▶ _WORK ITEM_: Starting at the first line of the records below, transcribe each line exactly, ending with the line that contains "cbn zeta. destruct".

•••••

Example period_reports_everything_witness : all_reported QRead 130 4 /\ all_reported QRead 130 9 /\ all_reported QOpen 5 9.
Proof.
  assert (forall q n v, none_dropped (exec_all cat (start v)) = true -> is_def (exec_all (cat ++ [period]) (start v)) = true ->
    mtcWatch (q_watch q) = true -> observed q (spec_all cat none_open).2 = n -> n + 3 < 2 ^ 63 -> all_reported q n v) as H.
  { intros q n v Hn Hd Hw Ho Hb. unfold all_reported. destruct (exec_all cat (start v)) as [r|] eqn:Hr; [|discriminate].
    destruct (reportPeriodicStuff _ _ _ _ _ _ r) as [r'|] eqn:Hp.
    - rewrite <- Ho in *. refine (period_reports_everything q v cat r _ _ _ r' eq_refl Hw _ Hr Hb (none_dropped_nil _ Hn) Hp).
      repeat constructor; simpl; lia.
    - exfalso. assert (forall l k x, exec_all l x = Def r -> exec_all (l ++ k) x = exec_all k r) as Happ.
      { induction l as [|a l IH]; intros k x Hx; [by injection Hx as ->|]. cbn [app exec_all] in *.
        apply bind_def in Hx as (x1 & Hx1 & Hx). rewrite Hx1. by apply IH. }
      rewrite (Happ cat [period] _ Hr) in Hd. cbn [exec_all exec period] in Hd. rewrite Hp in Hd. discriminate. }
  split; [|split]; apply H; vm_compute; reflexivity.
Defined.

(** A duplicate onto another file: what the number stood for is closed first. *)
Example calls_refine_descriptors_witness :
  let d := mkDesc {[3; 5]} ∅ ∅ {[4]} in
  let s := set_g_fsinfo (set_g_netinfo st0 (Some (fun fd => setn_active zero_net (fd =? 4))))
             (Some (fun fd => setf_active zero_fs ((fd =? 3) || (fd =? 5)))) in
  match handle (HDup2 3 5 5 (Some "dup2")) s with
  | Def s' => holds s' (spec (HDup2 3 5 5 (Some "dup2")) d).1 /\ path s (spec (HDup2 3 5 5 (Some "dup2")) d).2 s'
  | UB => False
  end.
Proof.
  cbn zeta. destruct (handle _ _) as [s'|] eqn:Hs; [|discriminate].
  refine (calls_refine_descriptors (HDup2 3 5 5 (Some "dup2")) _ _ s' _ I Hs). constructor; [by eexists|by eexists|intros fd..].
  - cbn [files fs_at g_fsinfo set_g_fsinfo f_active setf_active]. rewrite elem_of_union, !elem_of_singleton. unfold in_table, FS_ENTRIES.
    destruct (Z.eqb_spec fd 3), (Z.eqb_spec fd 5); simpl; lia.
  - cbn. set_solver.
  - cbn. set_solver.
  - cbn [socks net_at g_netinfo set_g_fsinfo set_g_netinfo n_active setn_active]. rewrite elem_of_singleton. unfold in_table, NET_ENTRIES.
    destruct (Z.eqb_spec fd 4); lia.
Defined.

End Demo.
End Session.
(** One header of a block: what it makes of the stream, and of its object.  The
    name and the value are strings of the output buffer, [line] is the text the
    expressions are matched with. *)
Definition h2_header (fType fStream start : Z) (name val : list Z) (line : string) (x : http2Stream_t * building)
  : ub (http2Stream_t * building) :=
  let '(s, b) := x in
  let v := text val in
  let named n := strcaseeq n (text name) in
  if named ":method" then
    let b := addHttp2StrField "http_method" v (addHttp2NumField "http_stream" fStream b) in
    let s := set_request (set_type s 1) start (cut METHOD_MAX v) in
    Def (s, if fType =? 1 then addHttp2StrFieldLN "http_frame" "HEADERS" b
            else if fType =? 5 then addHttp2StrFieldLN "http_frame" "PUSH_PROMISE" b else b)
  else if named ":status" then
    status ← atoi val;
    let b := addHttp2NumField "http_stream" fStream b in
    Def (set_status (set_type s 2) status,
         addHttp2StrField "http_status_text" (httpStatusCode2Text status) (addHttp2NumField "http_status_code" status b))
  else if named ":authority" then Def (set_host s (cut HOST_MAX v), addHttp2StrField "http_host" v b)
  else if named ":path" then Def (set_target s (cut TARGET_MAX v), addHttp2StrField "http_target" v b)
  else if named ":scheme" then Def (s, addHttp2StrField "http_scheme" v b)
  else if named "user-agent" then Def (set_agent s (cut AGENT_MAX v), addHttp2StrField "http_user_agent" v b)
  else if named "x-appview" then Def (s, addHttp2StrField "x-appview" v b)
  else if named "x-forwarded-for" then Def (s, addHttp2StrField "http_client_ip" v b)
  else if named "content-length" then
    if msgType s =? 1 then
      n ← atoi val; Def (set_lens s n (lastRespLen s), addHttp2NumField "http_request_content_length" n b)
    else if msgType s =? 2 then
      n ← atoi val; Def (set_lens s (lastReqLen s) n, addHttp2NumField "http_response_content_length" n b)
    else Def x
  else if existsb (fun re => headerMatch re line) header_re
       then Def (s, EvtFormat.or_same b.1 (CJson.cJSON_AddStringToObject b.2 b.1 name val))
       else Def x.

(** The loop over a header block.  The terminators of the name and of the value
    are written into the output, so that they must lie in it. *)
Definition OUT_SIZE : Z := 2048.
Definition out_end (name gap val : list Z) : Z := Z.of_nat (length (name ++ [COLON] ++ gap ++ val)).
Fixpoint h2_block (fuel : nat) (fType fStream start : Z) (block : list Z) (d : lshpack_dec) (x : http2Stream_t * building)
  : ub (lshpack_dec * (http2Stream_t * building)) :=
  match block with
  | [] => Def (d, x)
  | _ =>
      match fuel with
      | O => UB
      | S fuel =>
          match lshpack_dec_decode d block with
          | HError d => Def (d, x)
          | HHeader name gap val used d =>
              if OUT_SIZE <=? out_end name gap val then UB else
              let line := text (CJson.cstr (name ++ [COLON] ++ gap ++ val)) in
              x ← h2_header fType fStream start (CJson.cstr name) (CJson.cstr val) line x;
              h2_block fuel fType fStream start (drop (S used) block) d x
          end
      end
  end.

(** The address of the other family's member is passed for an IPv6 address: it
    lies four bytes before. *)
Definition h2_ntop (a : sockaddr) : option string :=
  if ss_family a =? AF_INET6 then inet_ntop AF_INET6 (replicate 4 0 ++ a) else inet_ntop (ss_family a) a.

•••••

▶ _RESULT OF THIS TASK_:
Example period_reports_everything_witness : all_reported QRead 130 4 /\ all_reported QRead 130 9 /\ all_reported QOpen 5 9.
Proof.
  assert (forall q n v, none_dropped (exec_all cat (start v)) = true -> is_def (exec_all (cat ++ [period]) (start v)) = true ->
    mtcWatch (q_watch q) = true -> observed q (spec_all cat none_open).2 = n -> n + 3 < 2 ^ 63 -> all_reported q n v) as H.
  { intros q n v Hn Hd Hw Ho Hb. unfold all_reported. destruct (exec_all cat (start v)) as [r|] eqn:Hr; [|discriminate].
    destruct (reportPeriodicStuff _ _ _ _ _ _ r) as [r'|] eqn:Hp.
    - rewrite <- Ho in *. refine (period_reports_everything q v cat r _ _ _ r' eq_refl Hw _ Hr Hb (none_dropped_nil _ Hn) Hp).
      repeat constructor; simpl; lia.
    - exfalso. assert (forall l k x, exec_all l x = Def r -> exec_all (l ++ k) x = exec_all k r) as Happ.
      { induction l as [|a l IH]; intros k x Hx; [by injection Hx as ->|]. cbn [app exec_all] in *.
        apply bind_def in Hx as (x1 & Hx1 & Hx). rewrite Hx1. by apply IH. }
      rewrite (Happ cat [period] _ Hr) in Hd. cbn [exec_all exec period] in Hd. rewrite Hp in Hd. discriminate. }
  split; [|split]; apply H; vm_compute; reflexivity.
Defined.

(** A duplicate onto another file: what the number stood for is closed first. *)
Example calls_refine_descriptors_witness :
  let d := mkDesc {[3; 5]} ∅ ∅ {[4]} in
  let s := set_g_fsinfo (set_g_netinfo st0 (Some (fun fd => setn_active zero_net (fd =? 4))))
             (Some (fun fd => setf_active zero_fs ((fd =? 3) || (fd =? 5)))) in
  match handle (HDup2 3 5 5 (Some "dup2")) s with
  | Def s' => holds s' (spec (HDup2 3 5 5 (Some "dup2")) d).1 /\ path s (spec (HDup2 3 5 5 (Some "dup2")) d).2 s'
  | UB => False
  end.
Proof.
  cbn zeta. destruct (handle _ _) as [s'|] eqn:Hs; [|discriminate].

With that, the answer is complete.